TRUTH AND DUTY is Mapes' account of the often-surreal, always-harrowing fallout she experienced for raising questions about a powerful sitting president. It goes back to examine Bush's political roots as governor of Texas and answers questions about the solidity of the documents at the heart of the National Guard story as well as where they came from. Her book takes readers not just into the newsroom where coverage decisions are made, but out into the field where the real reporting is done. TRUTH AND DUTY is peopled with a colorful and vigorous cast of characters--from Karl Rove to Sumner Redstone, Bill Burkett to Dan Rather--and moves from small-town rural Texas to the deserts of Afghanistan, from hurricane season in Florida to CBS corporate headquarters Black Rock in New York City.
TRUTH AND DUTY is a riveting account of how the public's right to know--or even to ask questions--is being attacked by an alliance of politicians, news organizations, bloggers and corporate America.

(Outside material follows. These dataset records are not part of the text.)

(** * AutoNewsVideo: the media assembly pipeline

    A shallow embedding of [autovideo/video_generator.py],
    [autovideo/tts_generator.py], [autovideo/html_to_image.py],
    [autovideo/llm_client.py] and [autovideo/autovideo.py].

    Python methods become functions in a state-and-exception monad over a
    [world]: the set of existing files and the history of observable
    events (spawned processes, temporary files, deletions, log records,
    requests to the collaborators).  Everything the program cannot decide
    by itself (exit status of the media tool, names picked by [tempfile],
    the clock, the answers of the LLM, of the browser and of the speech
    provider) is read from an [Environment]; every theorem quantifies over
    it. *)

From Stdlib Require Import PrimFloat.
From stdpp Require Import gmap strings list fin_maps pretty numbers.

Set Default Proof Using "Type".

(** ** Python values and exceptions *)

(** The values stored in a news item ([Dict[str, Any]]). *)
Inductive pyval :=
| VStr (s : string)
| VInt (z : Z)
| VList (l : list string).

Abbreviation news_item := (gmap string pyval).

(** The exceptions the pipeline raises or lets through; all of them are
    subclasses of [Exception]. *)
Inductive exn :=
| CalledProcessError (cmd : list string) (stderr : string)
| FileNotFoundError (filename : string)
| ValueError (msg : string)
| KeyError (key : string)
| IndexError
| ExternalError (msg : string).

Inductive result (A : Type) :=
| Ok (a : A)
| Raise (e : exn).
Arguments Ok {A} a.
Arguments Raise {A} e.

Definition is_Ok {A} (r : result A) : Prop :=
  match r with Ok _ => True | Raise _ => False end.

Definition is_Raise {A} (r : result A) : Prop :=
  match r with Ok _ => False | Raise _ => True end.

(** ** The world *)

Inductive level := INFO | WARNING | ERROR.

Inductive llm_method := NewsJson | Summary | Introduction.

Inductive event :=
| Spawn (cmd : list string)              (* subprocess.run *)
| TempFile (name : string)               (* tempfile.NamedTemporaryFile(delete=False) *)
| WriteText (name : string) (text : string)
| Unlink (path : string)                 (* os.unlink *)
| Log (lv : level) (msg : string)        (* logger.info / warning / error *)
| LlmRequest (m : llm_method)            (* client.chat.completions.create *)
| RenderRequest (path : string)          (* template rendering and screenshot *)
| SpeechRequest (path : string).         (* edge-tts or SiliconFlow synthesis *)

#[global] Instance level_eq_dec : EqDecision level.
Proof. solve_decision. Defined.
#[global] Instance llm_method_eq_dec : EqDecision llm_method.
Proof. solve_decision. Defined.
#[global] Instance event_eq_dec : EqDecision event.
Proof. solve_decision. Defined.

It connects the dots between the emergence of a kind of digital McCarthyism, a corporation under fire from the federal government, and the decision about what kinds of stories a news network can cover (human interest: yes; political intrigue: no).
An answer to Bernard Goldberg and the thunder from the right, TRUTH AND DUTY is always fast, sometimes furious, and often unexpectedly funny about the collapse of one of America's great institutions.